A la habitual inmovilidad del sector en nuestro país (con propuestas dispersas, sin que nadie parezca dispuesto a arremangarse para remar) los estadounidenses se debaten entre la perplejidad y el cabreo ante los últimos movimientos detectados en el país a propósito del futuro del cine, y en especial del precio de las entradas.
Abrieron la veda Steven Spielberg y George Lucas con las declaraciones del segundo ante estudiantes de una universidad de California: “La obsesión de los estudios por las superproducciones va a generar una implosión.

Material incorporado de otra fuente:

(** * EpicTok dashboard: the job pipeline of [app.py]

    A shallow embedding of the job orchestrator ([process_job]), the worker
    loop, the event source adapter, the project store and the query surface of
    [app.py], followed by the properties established about them.

    Conventions of the embedding.
    - A Python [str] is a Rocq [string] holding one character per [ascii]
      (code points below 256); comparison of strings is comparison of code
      points, as in Python.
    - A Python value obtained from JSON, and every [dict] literal of the
      program, is a [pyval]; a [dict] keeps its keys in insertion order.
    - A raised exception is [Raise msg], [msg] being what [str(e)] gives.
    - Whatever a run obtains from outside the program (provider responses,
      clock, random draws, file-system faults, and the interpreter's own
      formatting of non-string values) is read from an [env] record.
    - [job_status] and the directory tree under [PROJECTS_DIR] are explicit
      state; a run also emits a trace of the status records it writes and of
      the media generators it calls, which is what temporal properties are
      stated on.
    - A file operation fails in one of two ways: refused before it has any
      effect ([io_fault]), or, for a write, after [open] has created or
      truncated the file ([write_fault]), which leaves the file with what
      had been written by then. The video tool may likewise leave its
      output file behind when it fails ([tool_partial]).
    - The request handlers and [job_worker] run on different threads. Each
      function is embedded as it runs uninterrupted; where the order of two
      threads matters the schedule is written out as a definition of its
      own ([generate_overtaken]). *)

From Stdlib Require Import PrimFloat Ascii String.
From stdpp Require Import gmap strings list fin_maps pretty sorting.

Local Open Scope string_scope.
#[local] Set Warnings "-register-all".

(** ** Python values *)

Inductive pyval : Type :=
  | VNone
  | VBool (b : bool)
  | VInt (z : Z)
  | VFloat (f : float)
  | VStr (s : string)
  | VList (l : list pyval)
  | VDict (d : list (string * pyval)).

Acabaremos teniendo muy pocos cines e ir a ver una película costará 50, 100 o 150 dólares, como una obra en Broadway o un partido de fútbol americano”. Spielberg añadió: “Tendremos pagar 25 dólares por el próximo Iron man pero solo siete por ver Lincoln”. Muchos analistas calificaron de “exageración” las palabras de los dos mavericks y pusieron en duda que esas profecías vayan a cumplirse.

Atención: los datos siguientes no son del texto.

(** X11: when the query succeeds with instances and every one of them
    resolves and dials, the iteration leaves the service with an entry whose
    target is [address:port] of one of the instances returned, with the
    node's address standing in for an empty service address.  The entry
    holds the connection just dialled, unless an entry under that target was
    already there: then that entry stays and the new connection is closed.
    The loop does not sleep. *)
Theorem watchService_iter_connects
    (closeErr : gmultiset ClientConn -> ClientConn -> option error)
    (service : string) (env : Responses) (waitIdx : Z) (w : World)
    (entries : list ServiceEntry) (meta : QueryMeta) :
  pool_ok (mgr w) ->
  ctxDone env = false ->
  healthService env service
    (mkQueryOptions (refreshInterval (mgr w)) waitIdx false) = inl (entries, meta) ->
  entries <> [] ->
  (forall e, e ∈ entries ->
     lookupHost env (instance_addr e) = None /\
     exists c, newClient env (instance_target e) (dialOpts (mgr w)) = inl c) ->
  exists w' e c mc,
    watchService_iter closeErr service env waitIdx w
      = Done (Some (LastIndex meta)) w' /\
    e ∈ entries /\
    newClient env (instance_target e) (dialOpts (mgr w)) = inl c /\
    conns (mgr w') !! service = Some mc /\
    target mc = instance_target e /\
    (mc = mkManagedConn (instance_target e) (Some c) \/
     (conns (mgr w) !! service = Some mc /\ closeCount c w' = S (closeCount c w))) /\
    slept w' = slept w.
Proof.
  intros Hok Hctx Hq Hne Hall.
  destruct (watchService_iter_submission closeErr service env waitIdx w entries meta
              Hok Hctx Hq) as (w' & Hrun & Hsub).
  destruct Hsub as [He _|e err Hin Hl _|e err Hin Hl Hd _|e c Hin Hl Hd Hrep].
  - done.
  - destruct (Hall e Hin) as [Hl' _]. congruence.
  - destruct (Hall e Hin) as [_ [c Hc]]. simpl in *. congruence.
  - destruct (replaceConn_some_entry closeErr
                (with_query service (query_of (mgr w) waitIdx) w) w' service c
                (instance_target e) Hok Hrep) as (mc & Hmc & Ht & Hcases).
    destruct (replaceConn_returns closeErr
                (with_query service (query_of (mgr w) waitIdx) w) service (Some c)
                (instance_target e) Hok) as (w2 & Hrun2 & _ & _ & _ & _ & Hsl & _).
    rewrite Hrep in Hrun2. injection Hrun2 as <-.
    exists w', e, c, mc. by repeat split.
Qed.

Dos días después Paramount anunciaba la noticia de que Regal, una de las cadenas de salas de cine más populares de EE UU, ponía a la venta entradas de 50 dólares para ver Guerra Mundial Z. Con la entrada se podía ver la película dos días antes del estreno y recibir un pack de regalos que incluía un póster del filme, una bolsa de palomitas, las gafas 3D en edición limitada y una copia digital de la película a descargar cuando esté disponible. La maniobra, autorizada por el estudio, era un experimento del que no se han difundido cifras (solo era posible adquirirlo para sesiones en Atlanta, Filadelfia, Los Ángeles, San Diego y Houston) pensado para sondear nuevos hábitos de consumo. “Lo que intentamos es otorgarle más valor a la experiencia de ir al cine”, decía el jefe de marketing de Regal, Ken Thewes.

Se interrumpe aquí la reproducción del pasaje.